Learnitweb

How HashSet Internally Works in Java?

1. Overview of HashSet

The HashSet class is part of Java’s Collection Framework and implements the Set interface, which means:

  • It does not allow duplicate elements.
  • It provides constant-time performance for basic operations like add, remove, contains, assuming a good hash function.

However, HashSet is not backed by its own custom data structure. Instead, it uses a HashMap internally to store its elements.

public class HashSet<E> extends AbstractSet<E>
    implements Set<E>, Cloneable, java.io.Serializable {
    
    private transient HashMap<E,Object> map;

    // Dummy value to associate with an Object in the backing Map
    private static final Object PRESENT = new Object();
}

2. Internal Data Structure

The HashSet internally uses a HashMap<E, Object> where:

  • The element you add to the set becomes the key in the map.
  • The value is a constant dummy object (PRESENT) just to fulfill the key-value structure of a map.

For example:

HashSet<String> set = new HashSet<>();
set.add("Java");

// Internally becomes:
map.put("Java", PRESENT);
  • The PRESENT object is just a placeholder to distinguish between keys that are present and not.
  • Since HashMap does not allow duplicate keys, HashSet automatically prevents duplicate elements.

3. Constructors in HashSet

HashSet offers several constructors, all of which initialize the internal HashMap accordingly.

3.1 Default Constructor

HashSet<E> set = new HashSet<>();
  • Creates a HashMap with default capacity (16) and load factor (0.75).

3.2 Constructor with Initial Capacity

HashSet<E> set = new HashSet<>(initialCapacity);
  • Optimizes internal resizing by setting the expected number of elements in advance.

3.3 Constructor with Capacity and Load Factor

HashSet<E> set = new HashSet<>(initialCapacity, loadFactor);
  • Gives you control over performance trade-offs (memory vs time).

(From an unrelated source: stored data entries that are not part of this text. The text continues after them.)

Lemma clear_timer_flags s :
  has STATE_SPAWNED (fetch_and_not STATE_TIMER_QUEUED s) = has STATE_SPAWNED s ∧
  has STATE_RUN_QUEUED (fetch_and_not STATE_TIMER_QUEUED s) = has STATE_RUN_QUEUED s ∧
  has STATE_TIMER_QUEUED (fetch_and_not STATE_TIMER_QUEUED s) = false.
Proof.
  unfold STATE_SPAWNED, STATE_RUN_QUEUED, STATE_TIMER_QUEUED.
  rewrite !has_and_not by lia. simpl. by rewrite !andb_true_r, andb_false_r.
Qed.

(** A task leaves the timer queue only when nothing is lost by it: it is about to
    run, it is finished, or its timer is unset. *)
Lemma Inv_unlink w1 w2 rq tq e kept p todo t :
  Inv w1 rq tq [] None → Unlinked e kept p todo w1 w2 →
  tq e = kept ++ p :: todo → heap w1 !! p = Some t →
  (run_queued_flag t = true ∨ spawned t = false ∨ expires_at (raw t) = Instant.MAX) →
  Inv w2 rq (<[e := kept ++ todo]> tq) [] None.
Proof.
  intros I Un Htq Hp Hok.
  pose proof (inv_tq_nodup _ _ _ _ _ I e) as Hnd. rewrite Htq in Hnd.
  assert (Hnd' : NoDup (kept ++ todo) ∧ p ∉ kept ++ todo).
  { apply NoDup_app in Hnd as (N1 & N2 & [N3 N4]%NoDup_cons).
    rewrite elem_of_app. split; [|intros [Hk|?]; [|done]].
    - apply NoDup_app. split_and!; [done| |done]. intros x Hx Hx'.
      apply (N2 x Hx). by apply list_elem_of_further.
    - apply (N2 p Hk). apply list_elem_of_here. }
  destruct Hnd' as [Hnd' Hpn].
  assert (Hsub : ∀ e' q, q ∈ (<[e := kept ++ todo]> tq : eid → list ptr) e' → q ∈ tq e' ∧ q ≠ p).
  { intros e' q. destruct (decide (e = e')) as [<-|].
    - rewrite fn_lookup_insert, Htq. intros Hq. split; [|by intros ->].
      rewrite elem_of_app, elem_of_cons. apply elem_of_app in Hq as [?|?]; auto.
    - rewrite fn_lookup_insert_ne by done. intros Hq. split; [done|]. intros ->.
      destruct (inv_tq _ _ _ _ _ I e' p Hq) as (t1 & ? & _ & Hx1).
      destruct (inv_tq _ _ _ _ _ I e p) as (t2 & ? & _ & Hx2); [|congruence].
      rewrite Htq. apply elem_of_app. right. apply list_elem_of_here. }
  assert (Hflag : ∀ q u u', heap w1 !! q = Some u → heap w2 !! q = Some u' →
    spawned u' = spawned u ∧ run_queued_flag u' = run_queued_flag u ∧
    timer_queued_flag u' = if decide (q = p) then false else timer_queued_flag u).
  { intros q u u' Hu Hu'. destruct (un_task _ _ _ _ _ _ Un q u Hu) as (u0 & Hu0 & _ & _ & _ & _ & Hs & _).
    rewrite Hu' in Hu0. injection Hu0 as <-.
    unfold spawned, run_queued_flag, timer_queued_flag. rewrite Hs.
    case_decide; [|done]. apply clear_timer_flags. }
  assert (Hrn : ∀ q, run_next_of w2 q = run_next_of w1 q).
  { intros q. unfold run_next_of. destruct (heap w1 !! q) as [u|] eqn:Hu.
    - destruct (un_task _ _ _ _ _ _ Un q u Hu) as (u' & -> & _ & _ & Hr & _).
      simpl. by rewrite Hr.
    - apply not_elem_of_dom in Hu. rewrite <-(un_dom _ _ _ _ _ _ Un) in Hu.
      apply not_elem_of_dom in Hu. by rewrite Hu. }
  assert (Htn : ∀ q, is_Some (heap w1 !! q) →
    timer_next_of w2 q = if decide (last kept = Some q) then Some (head todo)
                         else timer_next_of w1 q).
  { intros q [u Hu]. unfold timer_next_of. rewrite Hu.
    destruct (un_task _ _ _ _ _ _ Un q u Hu) as (u' & -> & _ & _ & _ & _ & _ & Hr).
    simpl. rewrite Hr. by case_decide. }
  split; try apply I.
  - intros q u' Hu'. destruct (Unlinked_inv _ _ _ _ _ _ q u' Un Hu') as
      (u & Hu & Hf & Hx & _ & Hexp & Hs & _).
    destruct (Hflag q u u' Hu Hu') as (Fl1 & Fl2 & Fl3).
    destruct (inv_task _ _ _ _ _ I q u Hu) as [T1 T2 T3 T4 T5 T6]. split.
    + rewrite Hs. case_decide; [by apply (flags_only_and_not 2)|done].
    + by rewrite Fl1, Hf.
    + rewrite Hx, Hs. intros Hne. apply T3. intros E. apply Hne. rewrite E.
      by case_decide.
    + by rewrite Fl2, Hx.
    + rewrite Fl3, Hx. case_decide as Hqp; [done|]. intros Htf.
      destruct (T5 Htf) as (e' & Hxe & Hin). exists e'. split; [done|].
      destruct (decide (e = e')) as [<-|].
      * rewrite fn_lookup_insert. rewrite Htq in Hin. revert Hin.
        rewrite !elem_of_app, elem_of_cons. intros [?|[?|?]]; auto. done.
      * by rewrite fn_lookup_insert_ne.
    + rewrite Fl2, Fl3, Hexp. intros _ Hne Hrf Hmax. case_decide as Hqp.
      * subst q. rewrite Hp in Hu. injection Hu as <-. exfalso.
        destruct Hok as [?|[Hsp|?]]; [congruence| |done].
        apply Hne. rewrite Hs.
        apply flags_zero; [by apply (flags_only_and_not 2)|].
        destruct (clear_timer_flags (state (raw t))) as (-> & -> & ->). done.
      * apply T6; try done. by rewrite Hs in Hne.
  - intros q u' e' Hu' Hxe. destruct (Unlinked_inv _ _ _ _ _ _ q u' Un Hu') as
      (u & Hu & _ & Hx & _). rewrite Hx in Hxe.
    apply elem_of_dom. rewrite (un_exec_dom _ _ _ _ _ _ Un). apply elem_of_dom.
    by eapply inv_exec_valid.
  - intros e' q Hq. destruct (inv_rq _ _ _ _ _ I e' q Hq) as (u & Hu & ? & ? & ?).
    destruct (un_task _ _ _ _ _ _ Un q u Hu) as (u' & Hu' & _ & Hx & _).
    exists u'. destruct (Hflag q u u' Hu Hu') as (_ & -> & _). by rewrite Hx.
  - intros q Hq. by apply not_elem_of_nil in Hq.
  - intros e' q Hq. destruct (Hsub e' q Hq) as [Hin Hne].
    destruct (inv_tq _ _ _ _ _ I e' q Hin) as (u & Hu & ? & ?).
    destruct (un_task _ _ _ _ _ _ Un q u Hu) as (u' & Hu' & _ & Hx & _).
    exists u'. destruct (Hflag q u u' Hu Hu') as (_ & _ & ->). rewrite Hx.
    by case_decide.
  - intros e'. destruct (decide (e = e')) as [<-|].
    + by rewrite fn_lookup_insert.
    + rewrite fn_lookup_insert_ne by done. apply I.
  - intros e' ex' He'. assert (is_Some (execs w1 !! e')) as [ex Hex].
    { apply elem_of_dom. rewrite <-(un_exec_dom _ _ _ _ _ _ Un). by eapply elem_of_dom_2. }
    destruct (un_exec _ _ _ _ _ _ Un e' ex Hex) as (ex0 & Hex0 & Hr & _ & _ & Htm).
    rewrite He' in Hex0. injection Hex0 as <-. rewrite Hr, Htm.
    destruct (inv_exec _ _ _ _ _ I e' ex Hex) as [H1 H2]. split; [done|].
    destruct (decide (e = e')) as [<-|Hee].
    + rewrite fn_lookup_insert. case_decide as Hd.
      * by destruct Hd as [_ ->].
      * rewrite H2, Htq. destruct kept; [|done]. by destruct Hd.
    + rewrite fn_lookup_insert_ne by done. case_decide as Hd; [|done].
      by destruct Hd as [-> _].
  - intros e'. eapply links_ext; [apply I|]. auto.
  - intros e'. destruct (decide (e = e')) as [<-|Hee].
    + rewrite fn_lookup_insert. eapply links_remove; [done|rewrite <-Htq; apply I|].
      intros q Hq. apply Htn.
      destruct (inv_tq _ _ _ _ _ I e q) as (u & ? & _); [|by eexists].
      rewrite Htq, elem_of_app, elem_of_cons. apply elem_of_app in Hq as [?|?]; auto.
    + rewrite fn_lookup_insert_ne by done. eapply links_ext; [apply I|].
      intros q Hq. destruct (inv_tq _ _ _ _ _ I e' q Hq) as (u & Hu & _ & Hx).
      rewrite Htn by by eexists. case_decide as Hl; [|done]. exfalso.
      apply last_Some in Hl as [l' ->].
      destruct (inv_tq _ _ _ _ _ I e q) as (u2 & Hu2 & _ & Hx2); [|congruence].
      rewrite Htq, !elem_of_app. left. right. apply list_elem_of_here.
Qed.

(** Lists of distinct tasks are no longer than the heap. *)
Lemma nodup_heap_bound w (l : list ptr) :
  NoDup l → (∀ p, p ∈ l → is_Some (heap w !! p)) → (length l ≤ size (heap w))%nat.
Proof.
  intros Hnd Hin. rewrite <-(size_list_to_set (C := gset ptr) l) by done.
  rewrite <-size_dom. apply subseteq_size. intros p Hp.
  apply elem_of_list_to_set in Hp. apply elem_of_dom. auto.
Qed.

End inv.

3.4 Constructor with Collection

HashSet<E> set = new HashSet<>(Collection<? extends E> c);
  • Initializes the set with all elements from the collection.

4. Key Operations and Their Internal Working

4.1 Adding Elements

set.add("Apple");

Internally:

map.put("Apple", PRESENT);
  • The HashMap computes the hash of the key ("Apple").
  • Finds the appropriate bucket using (hash & (n - 1)).
  • If the key doesn’t already exist, it creates a new Node.
  • If a collision occurs, it adds the new entry to the linked list or tree at that bucket.
  • Returns true if the element was added, false if it was already present.

Time Complexity: O(1) (average case), O(n) (worst pre-Java 8), O(log n) (Java 8+ with trees)

4.2 Checking for Existence (contains())

set.contains("Apple");

Internally:

map.containsKey("Apple");
  • The map calculates the hash of the key and looks it up in the appropriate bucket.
  • Traverses the list/tree if needed to compare using equals().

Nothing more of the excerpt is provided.